Kapolri: Terlalu Riskan Libatkan Masyarakat Kejar Teroris Santoso

Warga sekitar dapat terancam keselamatannya bila perburuan kelompok Santoso dilakukan bersama-sama.

oleh Hanz Jimenez SalimDiterbitkan 29 Desember 2015, 18:39 WIB
Kapolri Jenderal Badrodin Haiti memberikan keterangan kepada wartawan usai melakukan halal bihalal dengan staf dan anggota Polri di Mabes Polri, Jakarta, Rabu (22/7/2015). (Liputan6.com/Yoppy Renato)

Liputan6.com, Jakarta - Jaringan teroris Mujahidin Indonesia Timur (MIT) pimpinan teroris Santoso hingga kini masih terus diburu polisi. Pengejaran kelompok yang diduga kuat masih berada Poso, Sulawesi Tengah, itu dilakukan melalui Operasi Camar Maleo.
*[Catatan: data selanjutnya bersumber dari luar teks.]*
Lemma decode_u32_at buf off v rest :
  suffix_at buf off (to_be_bytes 4 v ++ rest) -> v <= u32_max ->
  decode.u32 buf off = Ok v.
Proof.
  intros Hs Hv. unfold decode.u32.
  erewrite (get_range_suffix _ _ _ _ 4) by (done || apply len_to_be_bytes).
  cbn [ok_or rbind]. rewrite from_to_be_bytes; [done|]. unfold u32_max in Hv. lia.
Qed.

Lemma decode_u64_at buf off v rest :
  suffix_at buf off (to_be_bytes 8 v ++ rest) -> v <= u64_max ->
  decode.u64 buf off = Ok v.
Proof.
  intros Hs Hv. unfold decode.u64.
  erewrite (get_range_suffix _ _ _ _ 8) by (done || apply len_to_be_bytes).
  cbn [ok_or rbind]. rewrite from_to_be_bytes; [done|]. unfold u64_max in Hv. lia.
Qed.

Lemma decode_u16_inv buf off v s :
  suffix_at buf off s -> decode.u16 buf off = Ok v ->
  v <= u16_max /\
  exists rest, s = to_be_bytes 2 v ++ rest /\ suffix_at buf (off + 2) rest.
Proof.
  unfold decode.u16. intros Hs H. inv_ok. subst.
  destruct (get_range_inv _ _ _ _ _ Hs H0) as (Hx & rest & -> & Hr).
  destruct (be_bytes_of_list 2 _ Hx) as [Hb Heq].
  split; [unfold u16_max; lia|]. exists rest. by rewrite <- Heq.
Qed.

Lemma decode_u32_inv buf off v s :
  suffix_at buf off s -> decode.u32 buf off = Ok v ->
  v <= u32_max /\
  exists rest, s = to_be_bytes 4 v ++ rest /\ suffix_at buf (off + 4) rest.
Proof.
  unfold decode.u32. intros Hs H. inv_ok. subst.
  destruct (get_range_inv _ _ _ _ _ Hs H0) as (Hx & rest & -> & Hr).
  destruct (be_bytes_of_list 4 _ Hx) as [Hb Heq].
  split; [unfold u32_max; lia|]. exists rest. by rewrite <- Heq.
Qed.

Lemma decode_u64_inv buf off v s :
  suffix_at buf off s -> decode.u64 buf off = Ok v ->
  v <= u64_max /\
  exists rest, s = to_be_bytes 8 v ++ rest /\ suffix_at buf (off + 8) rest.
Proof.
  unfold decode.u64. intros Hs H. inv_ok. subst.
  destruct (get_range_inv _ _ _ _ _ Hs H0) as (Hx & rest & -> & Hr).
  destruct (be_bytes_of_list 8 _ Hx) as [Hb Heq].
  split; [unfold u64_max; lia|]. exists rest. by rewrite <- Heq.
Qed.

Lemma decode_array_at n buf off (a : array n) rest :
  suffix_at buf off (arr_list a ++ rest) -> decode.array n buf off = Ok a.
Proof.
  intros Hs. unfold decode.array.
  rewrite (get_range_suffix _ _ _ _ _ Hs (len_array a)). cbn.
  by rewrite array_of_list_eq.
Qed.

Lemma decode_array_inv n buf off (a : array n) s :
  suffix_at buf off s -> decode.array n buf off = Ok a ->
  exists rest, s = arr_list a ++ rest /\ suffix_at buf (off + N.of_nat n) rest.
Proof.
  unfold decode.array. intros Hs H. inv_ok.
  apply bind_Some in H as (x & Hx & Ha%array_of_list_Some). subst x.
  by apply get_range_inv with (s := s) in Hx as [_ ?].
Qed.

Lemma decode_slice_at buf off x rest :
  suffix_at buf off (x ++ rest) -> len buf <= u64_max ->
  decode.slice buf off (len x) = Ok x.
Proof.
  intros Hs Hb. unfold decode.slice.
  pose proof (suffix_at_len _ _ _ Hs) as Hl. rewrite len_app in Hl.
  rewrite (proj2 (N.leb_le _ _)) by lia. cbn [ok_or rbind].
  by rewrite (get_range_suffix _ _ _ _ _ Hs eq_refl).
Qed.

(** The concatenation that writing a list of arrays one by one leaves. *)
Definition arrays_bytes {n} (l : list (array n)) : list byte := concat (arr_list <$> l).

Lemma arrays_bytes_cons {n} (a : array n) l :
  arrays_bytes (a :: l) = arr_list a ++ arrays_bytes l.
Proof. done. Qed.

Lemma len_arrays_bytes {n} (l : list (array n)) :
  len (arrays_bytes l) = len l * N.of_nat n.
Proof.
  induction l as [|a l IH]; [done|].
  rewrite arrays_bytes_cons, len_app, len_cons, len_array, IH. lia.
Qed.

Lemma foldl_encode_array {n} (l : list (array n)) buf :
  foldl (fun buf a => encode.array a buf) buf l = buf ++ arrays_bytes l.
Proof.
  revert buf. induction l as [|a l IH]; intros buf; simpl.
  - by rewrite app_nil_r.
  - rewrite IH, arrays_bytes_cons. unfold encode.array. by rewrite app_assoc.
Qed.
Kapolri Jenderal Polisi Badrodin Haiti mengaku enggan melibatkan masyarakat setempat dalam pengejaran kelompok Santoso. Sebab, warga sekitar dapat terancam keselamatannya bila perburuan kelompok Santoso dilakukan bersama-sama.

Baca Juga

  • DNA Jasad Terduga Anak Buah Teroris Santoso Diidentifikasi
  • Teroris Kelompok Santoso Tetap Diburu Selama Natal dan Tahun Baru
  • Kejar Kelompok Santoso, Aparat Temukan Bom dan Jasad Manusia

"Kita sangat riskan melibatkan masyarakat (dalam pengejaran kelompok Santoso. Karena hidup masyarakat nanti bisa dihantui teror," kata Badrodin di sela-sela acara Refleksi Akhir Tahun Kinerja Polri di aula Rupatama Mabes Polri, Jakarta, Selasa (29/12/2015).

"Orang yang dekat dengan polisi saja bisa dianggap mata-mata polisi," imbuh dia.

Untuk itu, kepolisian menggandeng TNI dalam pengejaran kelompok Santoso melalui Operasi Camar Maleo.

"Yang terakhir kita libatkan TNI, kita enggak akan menyerah," pungkas Badrodin.